EXERCISE DESCRIPTION. The entries that follow include a run beginning at the line with "config) = Ok t0" and ending at the line with "Record IrohServer : Type"; restate that run word for word and leave the rest out.

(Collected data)

(* ===== verification/Startup.v ===== *)
(** * The server process (grainlift-server/src/main.rs)

    How the binary puts the parts together: the session manager it builds from
    the configuration, the identities its listeners give to callers, the start of
    the listeners, the reaper and the shutdown.  Listeners, sockets and TLS are
    other crates' code and the operating system's: a listener is a task that runs,
    has ended or was aborted, and what it and the environment answer are arguments
    of the definitions. *)

From S2P Require Import Prelude Tls Adbc WireError Options Arrow Framing Envelope Partitions.
From S2P Require Import Config Backend ResultCursor BindUpload Session SessionSteps Manager ManagerSteps.
From S2P Require Import Rpc Service ServiceSteps Streaming ServiceTheorems.
From S2P Require Import Reference ReferenceIpc ReferenceBackend ReferenceRpc ReferenceService.

(** ** The session manager *)

Definition from_secs (seconds : Z) : Z := seconds * 1000000000.

(** [SessionManager::with_limits_authorizer_and_timeout] with a drawn signing key. *)
Definition with_limits_authorizer_and_timeout (key : bytes) (targets : gmap string TargetConfig)
    (ttl : Z) (require_authentication : bool) (limits : SessionLimits)
    (authorizer : TargetAuthorizer) (operation_timeout : Z) : Manager :=
  mkManager targets ttl require_authentication limits authorizer operation_timeout
    (PartitionSigner_new key ttl).

Definition with_limits_and_authorizer (key : bytes) (targets : gmap string TargetConfig) (ttl : Z)
    (require_authentication : bool) (limits : SessionLimits) (authorizer : TargetAuthorizer) : Manager :=
  with_limits_authorizer_and_timeout key targets ttl require_authentication limits authorizer
    (from_secs 300).

Definition SessionManager_new (key : bytes) (targets : gmap string TargetConfig) (ttl : Z)
    (require_authentication : bool) : Manager :=
  with_limits_and_authorizer key targets ttl require_authentication SessionLimits_default
    TargetAuthorizer_default.

(** The manager of [main]. *)
Definition build_manager (key : bytes) (config : Config) : Manager :=
  with_limits_authorizer_and_timeout key (targets config)
    (from_secs (session_ttl_seconds (server config))) (require_authentication (server config))
    (session_limits (server config)) (target_authorizer config)
    (from_secs (driver_operation_timeout_seconds (server config))).

(** ** Identities *)

(** What the listeners use of the framework's authentication.  Documented:
    [for_principal] is an authenticated context of that domain and name, and a
    static bearer authenticator answers a token of its table with its context. *)
Class PeerAuth `{VgiRpc} : Type := {
  Evidence : Type;
  PeerIdentity : Type;
  unique_verified_subject : Evidence → string → result RpcError PeerIdentity;
  subject_key : PeerIdentity → option string;
  permission_error : string → RpcError;
  for_principal : string → string → AuthContext;
  insert_claim : string → string → AuthContext → AuthContext;
  JwtConfig : Type;
  JwtConfig_new : string → string → string → string → Z → Z → JwtConfig;
  Authenticate : Type;
  jwt_authenticate : JwtConfig → Authenticate;
  bearer_authenticate_static : gmap string AuthContext → Authenticate;
  authenticate : Authenticate → option string → result RpcError AuthContext;
  for_principal_fields : ∀ d p, for_principal d p = mkAuthContext d true p;
  insert_claim_fields : ∀ k v a, insert_claim k v a = a;
  bearer_token_known : ∀ tokens token a, tokens !! token = Some a →
    authenticate (bearer_authenticate_static tokens) (Some token) = Ok a
}.

Section Identities.
Context `{VgiRpc} `{!PeerAuth}.

Definition iroh_policy (principals : gmap string string) (require_authentication : bool)
    (evidence : Evidence) (existing : AuthContext) : result RpcError AuthContext :=
  identity ← unique_verified_subject evidence "iroh";
  endpoint ← ok_or (subject_key identity) (permission_error "Iroh endpoint identity is missing");
  match principals !! endpoint with
  | Some principal => Ok (insert_claim "subject" endpoint (for_principal "iroh" principal))
  | None =>
      if require_authentication || negb (bool_decide (principals = ∅))
      then Err (permission_error "Iroh endpoint is not authorized")
      else Ok existing
  end.

Definition build_authenticator (config : AuthConfig) : Authenticate :=
  match jwt config with
  | Some jwt =>
      jwt_authenticate (JwtConfig_new (jwt_issuer jwt) (audience jwt) (jwks_url jwt)
        (principal_claim jwt) (from_secs (refresh_interval_seconds jwt))
        (from_secs (leeway_seconds jwt)))
  | None => bearer_authenticate_static (for_principal "bearer" <$> static_bearer_tokens config)
  end.
End Identities.

(** ** Tasks *)

Inductive Task : Type := TaskRunning | TaskEnded | TaskAborted.

(** What awaiting a join handle gives: the task's own result, or a join error. *)
Definition Joined : Type := result string (result string unit).

Definition flatten (j : Joined) : result string unit :=
  match j with Ok r => r | Err e => Err e end.

(** [start_tcp_listener], from whether it reported its address and how it ended
    when it did not. *)
Definition start_tcp_listener (bound : option string) (joined : Joined) : result string Task :=
  match bound with
  | Some _ => Ok TaskRunning
  | None =>
      match joined with
      | Ok (Err error) => Err error
      | Ok (Ok _) => Err "TCP listener exited before binding"
      | Err error => Err error
      end
  end.

(** ** Mutual TLS *)

(** The framework's mutual TLS configuration of a listener. *)
Class MutualTls (W : Type) `{!TlsFiles W} : Type := {
  TcpMutualTlsConfig : Type;
  mutual_tls_new : list Certificate → PrivateKey → RootCertStore → list string →
    result string TcpMutualTlsConfig;
  with_handshake_timeout : Z → TcpMutualTlsConfig → result string TcpMutualTlsConfig
}.

Section ServerTls.
Context `{RustFmt} {W : Type} `{!TlsFiles W} `{!MutualTls W}.

Definition read_certificates (path : string) : M W string (list Certificate) :=
  read_certificate_file id id ("certificate file " +:+ debug_str path +:+ " contains no certificates") path.

Definition read_private_key (path : string) : M W string PrivateKey := pem_private_key path.

Definition build_tcp_tls (config : TcpTlsConfig) : M W string TcpMutualTlsConfig :=
  certificates ← read_certificates (server_certificate_chain config);
  private_key ← read_private_key (server_private_key config);
  ca ← read_certificates (client_ca config);
  client_roots ← mlift (add_roots id roots_empty ca);
  tls ← mlift (mutual_tls_new certificates private_key client_roots (trust_domains config));
  mlift (with_handshake_timeout (from_secs (handshake_timeout_seconds config)) tls).

(** The service of a TCP listener: with TLS the SPIFFE identity of the client. *)
Inductive TcpService : Type := ServeMtls (policy : string) (tls : TcpMutualTlsConfig) | ServePlain.

Definition tcp_service (config : TcpConfig) : M W string TcpService :=
  match tls config with
  | Some tls => tls ← build_tcp_tls tls; mret (ServeMtls "spiffe" tls)
  | None => mret ServePlain
  end.

(** A listener with mutual TLS presents the configured certificates and accepts
    clients of exactly the configured authorities, of which there is at least one. *)
Theorem mutual_tls_as_configured config w t w' :
  build_tcp_tls config w = (Ok t, w') →
  ∃ own private_key clients roots t0 w1 w2,
    pem_file_iter (server_certificate_chain config) w = (Ok (Ok <$> own), w1) ∧ own ≠ []
    ∧ pem_private_key (server_private_key config) w1 = (Ok private_key, w2)
    ∧ pem_file_iter (client_ca config) w2 = (Ok (Ok <$> clients), w') ∧ clients ≠ []
    ∧ trusted_roots roots = clients
    ∧ mutual_tls_new own private_key roots (trust_domains config) = Ok t0
    ∧ with_handshake_timeout (from_secs (handshake_timeout_seconds config)) t0 = Ok t.
Proof.
  unfold build_tcp_tls. intros (own & w1 & [Hown Hne]%read_certificate_file_Ok & Hr)%bind_Ok.
  apply bind_Ok in Hr as (key & w2 & Hkey & Hr).
  apply bind_Ok in Hr as (clients & w3 & [Hcl Hne']%read_certificate_file_Ok & Hr).
  apply bind_Ok in Hr as (roots & w4 & [Hroots%add_roots_trusted ->]%mlift_Ok & Hr).
  rewrite roots_empty_trusted in Hroots.
  apply bind_Ok in Hr as (t0 & w5 & [Ht0 ->]%mlift_Ok & Hr). apply mlift_Ok in Hr as [Ht ->].
  by exists own, key, clients, roots, t0, w1, w2.
Qed.
End ServerTls.

(** ** The Iroh listener *)

Class IrohListen (W : Type) `{!TextFiles W} : Type := {
  write_file : string → bytes → M W string unit;
  IrohSecretKey : Type;
  iroh_secret_from_str : string → result string IrohSecretKey;
  EndpointBuilder : Type;
  endpoint_builder : EndpointBuilder;
  builder_secret_key : IrohSecretKey → EndpointBuilder → EndpointBuilder;
  builder_alpns : list bytes → EndpointBuilder → EndpointBuilder;
  builder_disable_relays : EndpointBuilder → EndpointBuilder;
  VGI_IROH_ALPN : bytes;
  IrohEndpoint : Type;
  builder_bind : EndpointBuilder → M W string IrohEndpoint;
  endpoint_id : IrohEndpoint → string;
  endpoint_ip_addrs : IrohEndpoint → list string;
  endpoint_info_json : string → list string → result string bytes
}.

Section IrohListener.
Context {W : Type} `{!TextFiles W} `{!IrohListen W} `{VgiRpc} `{!PeerAuth}.

(** The server that is spawned on the endpoint. *)
Record IrohServer : Type := mkIrohServer {
  is_endpoint : IrohEndpoint;
  is_issuer : string;
  is_policy : Evidence → AuthContext → result RpcError AuthContext;
  is_max_active_streams : Z;
  is_max_active_streams_per_connection : Z
}.

Definition start_iroh_listener (config : IrohConfig) (require_authentication : bool)
  : M W string IrohServer :=
  secret ← read_to_string (secret_key_file config);
  secret ← mlift (iroh_secret_from_str (trim secret));
  let builder := builder_alpns [VGI_IROH_ALPN] (builder_secret_key secret endpoint_builder) in
  let builder := if disable_relays config then builder_disable_relays builder else builder in
  endpoint ← builder_bind builder;
  match endpoint_info_file config with
  | Some path =>
      record ← mlift (endpoint_info_json (endpoint_id endpoint) (endpoint_ip_addrs endpoint));
      write_file path record
  | None => mret tt
  end;;
  mret (mkIrohServer endpoint (iroh_issuer config) (iroh_policy (principals config) require_authentication)
          (max_active_streams config) (max_active_streams_per_connection config)).
End IrohListener.

(** The environment as [otlp_enabled] reads it. *)
Definition otlp_enabled (var : string → option string) (equals_ignoring_case : string → string → bool)
  : bool :=
  let disabled := match var "OTEL_SDK_DISABLED" with
                  | Some value => equals_ignoring_case value "true"
                  | None => false
                  end in
  negb disabled
  && (bool_decide (is_Some (var "OTEL_EXPORTER_OTLP_ENDPOINT"))
      || bool_decide (is_Some (var "OTEL_EXPORTER_OTLP_TRACES_ENDPOINT"))).

Definition NO_CONTENT : Z := 204.
Definition liveness : Z := NO_CONTENT.
Definition readiness : Z := NO_CONTENT.

(** ** The process *)

Section Process.
Context `{AdbcCore} `{RustFmt} `{ArrowCrate} `{!IpcCrate} `{FileSystem} `{AdbcOptions} `{!Backend}.

Record Process : Type := mkProcess {
  pr_shutdown : bool;
  pr_tcp_shutdown : bool;
  pr_http : Task;
  pr_tcp : option Task;
  pr_iroh : option Task;
  pr_reaper : Task;
  pr_manager : MState
}.

(** What the environment answers while the listeners start. *)
Record StartEvents : Type := mkStartEvents {
  se_http_bind : result string unit;
  se_tcp_bound : option string;
  se_tcp_joined : Joined;
  se_iroh_started : result string unit
}.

PROBLEM SOLUTION.
    ∧ mutual_tls_new own private_key roots (trust_domains config) = Ok t0
    ∧ with_handshake_timeout (from_secs (handshake_timeout_seconds config)) t0 = Ok t.
Proof.
  unfold build_tcp_tls. intros (own & w1 & [Hown Hne]%read_certificate_file_Ok & Hr)%bind_Ok.
  apply bind_Ok in Hr as (key & w2 & Hkey & Hr).
  apply bind_Ok in Hr as (clients & w3 & [Hcl Hne']%read_certificate_file_Ok & Hr).
  apply bind_Ok in Hr as (roots & w4 & [Hroots%add_roots_trusted ->]%mlift_Ok & Hr).
  rewrite roots_empty_trusted in Hroots.
  apply bind_Ok in Hr as (t0 & w5 & [Ht0 ->]%mlift_Ok & Hr). apply mlift_Ok in Hr as [Ht ->].
  by exists own, key, clients, roots, t0, w1, w2.
Qed.
End ServerTls.

(** ** The Iroh listener *)

Class IrohListen (W : Type) `{!TextFiles W} : Type := {
  write_file : string → bytes → M W string unit;
  IrohSecretKey : Type;
  iroh_secret_from_str : string → result string IrohSecretKey;
  EndpointBuilder : Type;
  endpoint_builder : EndpointBuilder;
  builder_secret_key : IrohSecretKey → EndpointBuilder → EndpointBuilder;
  builder_alpns : list bytes → EndpointBuilder → EndpointBuilder;
  builder_disable_relays : EndpointBuilder → EndpointBuilder;
  VGI_IROH_ALPN : bytes;
  IrohEndpoint : Type;
  builder_bind : EndpointBuilder → M W string IrohEndpoint;
  endpoint_id : IrohEndpoint → string;
  endpoint_ip_addrs : IrohEndpoint → list string;
  endpoint_info_json : string → list string → result string bytes
}.

Section IrohListener.
Context {W : Type} `{!TextFiles W} `{!IrohListen W} `{VgiRpc} `{!PeerAuth}.

(** The server that is spawned on the endpoint. *)
Record IrohServer : Type := mkIrohServer {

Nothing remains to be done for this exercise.